Hardly any stage play in the Komische Oper Berlin can imagine itself in a safe haven. On Sunday evening it was the turn of "The Flying Dutchman" by Richard Wagner (1813-1883). Director Herbert Fritsch let the soloists and choirs run for a good two hours - not only in the sea storms planned for the piece. Fritsch, himself an actor in Frank Castorf's ensemble, is known for over-the-top productions. Most recently, his "Don Giovanni" was celebrated at the Komische Oper.
The Dutchman (Günter Papendell) comes as a confused red-haired version somewhere between the comic version of Captain Hook and Johnny Depp's Captain Jack Sparrow from "Pirates of the Caribbean". The crew is a cross between "Walking Dead" and Michael Jackson's "Thriller". Senta (Daniela Köhler) will free the Dutchman from the fate of the cursed sailor through love and an oath of loyalty.
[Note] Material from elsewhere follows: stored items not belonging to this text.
Lemma section_step_frame pool bundleInfo section run :
  frame bundleInfo (heap run)
    (heap (section_step pool bundleInfo section run).2)
  ∧ ∃ evs,
      log (section_step pool bundleInfo section run).2 = log run ++ evs.
Proof.
  destruct (decide (mode section = Provided)) as [HP|HP].
  { unfold section_step. rewrite (decide_True _ _ HP). simpl.
    split; [done|]. exists []. by rewrite app_nil_r. }
  destruct (decide (mode section = Require_)) as [HR|HR].
  { unfold section_step. rewrite (decide_False _ _ HP), (decide_True _ _ HR).
    simpl. split; [|exists []; by rewrite app_nil_r].
    rewrite foldl_update_info. apply frame_update_info. }
  rewrite (section_step_fetch _ _ _ _ HP HR). simpl.
  match goal with |- context [foldl ?f ?st ?items] =>
    destruct (settle_frame bundleInfo items st) as [Hf Hl] end.
  simpl in *. split.
  - etrans; [apply prepared_frame|exact Hf].
  - rewrite Hl, request_log, <- app_assoc. by eexists.
Qed.

Lemma chain_frame pool bundleInfo sections run :
  frame bundleInfo (heap run) (heap (chain pool bundleInfo sections run).2)
  ∧ ∃ evs, log (chain pool bundleInfo sections run).2 = log run ++ evs.
Proof.
  revert run. induction sections as [|section rest IH]; intros run; simpl.
  - split; [done|]. exists []. by rewrite app_nil_r.
  - destruct (section_step_frame pool bundleInfo section run) as [Hf [evs Hl]].
    destruct (section_step pool bundleInfo section run) as [[[]|e] run'];
      simpl in *; [|split; [done|by eexists]].
    destruct (IH run') as [Hf' [evs' Hl']]. split; [by etrans|].
    rewrite Hl', Hl, <- app_assoc. by eexists.
Qed.

(** *** Derived queries *)

Lemma existsb_elem {A} (f : A → bool) (l : list A) :
  existsb f l = true ↔ ∃ x, x ∈ l ∧ f x = true.
Proof.
  rewrite existsb_exists. by setoid_rewrite list_elem_of_In.
Qed.

Lemma some_equal (x : string) (l : list string) :
  existsb (λ y, bool_decide (y = x)) l = true ↔ x ∈ l.
Proof.
  rewrite existsb_elem. split.
  - by intros (y & Hy & ->%bool_decide_eq_true).
  - intros ?. exists x. split; [done|]. by apply bool_decide_eq_true.
Qed.

Lemma raw_or_require (section : ResolvedSection) :
  bool_decide (mode section = Raw) || bool_decide (mode section = Require_)
  = true ↔ mode section = Raw ∨ mode section = Require_.
Proof.
  rewrite orb_true_iff. by rewrite !bool_decide_eq_true.
Qed.

(** C3.  On a resolved bundle definition, [containsCore] holds exactly
    when a Raw or Require section lists the core module, [containsGlobal]
    exactly when a Raw section lists the legacy global module, and
    [executes(name)] exactly when a Raw or Require section lists [name].
    Each query is a function of the sections and of the current contents
    of their module arrays, and returns nothing but its answer. *)
Theorem derived_queries (core global : string) (h : Heap) (this : t)
    (moduleName : string) :
  (containsCore core h this = true ↔
     ∃ section, section ∈ sections this
       ∧ (mode section = Raw ∨ mode section = Require_)
       ∧ core ∈ array_get h (modules section))
  ∧ (containsGlobal global h this = true ↔
       ∃ section, section ∈ sections this
         ∧ mode section = Raw
         ∧ global ∈ array_get h (modules section))
  ∧ (executes h this moduleName = true ↔
       ∃ section, section ∈ sections this
         ∧ (mode section = Raw ∨ mode section = Require_)
         ∧ moduleName ∈ array_get h (modules section)).
Proof.
  unfold containsCore, containsGlobal, executes.
  rewrite !existsb_elem. split; [|split].
  - split; intros (section & Hin & H); exists section; split; try done.
    + apply andb_true_iff in H as [Hm Hc].
      by rewrite <- raw_or_require, <- some_equal.
    + destruct H as [Hm Hc]. apply andb_true_iff.
      by rewrite raw_or_require, some_equal.
  - split; intros (section & Hin & H); exists section; split; try done.
    + apply andb_true_iff in H as [Hm%bool_decide_eq_true Hc].
      by rewrite <- some_equal.
    + destruct H as [Hm Hc]. apply andb_true_iff.
      by rewrite bool_decide_eq_true, some_equal.
  - split; intros (section & Hin & H); exists section; split; try done.
    + apply andb_true_iff in H as [Hm Hc].
      by rewrite <- raw_or_require, <- some_equal.
    + destruct H as [Hm Hc]. apply andb_true_iff.
      by rewrite raw_or_require, some_equal.
Qed.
Fritsch's beguilingly colorful stage design is like a child's room. In the center, an oversized toy ship with a red sail rocks across the stage. Smooth green walls become dangerous coastal rocks in the play of light. Wagner's waves of string runs crash against this, accompanied by the storms of the brass. Conductor Dirk Kaftan, himself a tried and tested sailor off Scandinavian coasts, steered the orchestra brilliantly through the musical storm roar.
Fritsch described his approach as follows: "The myth surrounding Richard Wagner and his works is overloaded with merciless seriousness. I wanted to bring Wagner back into the children's room." That succeeded.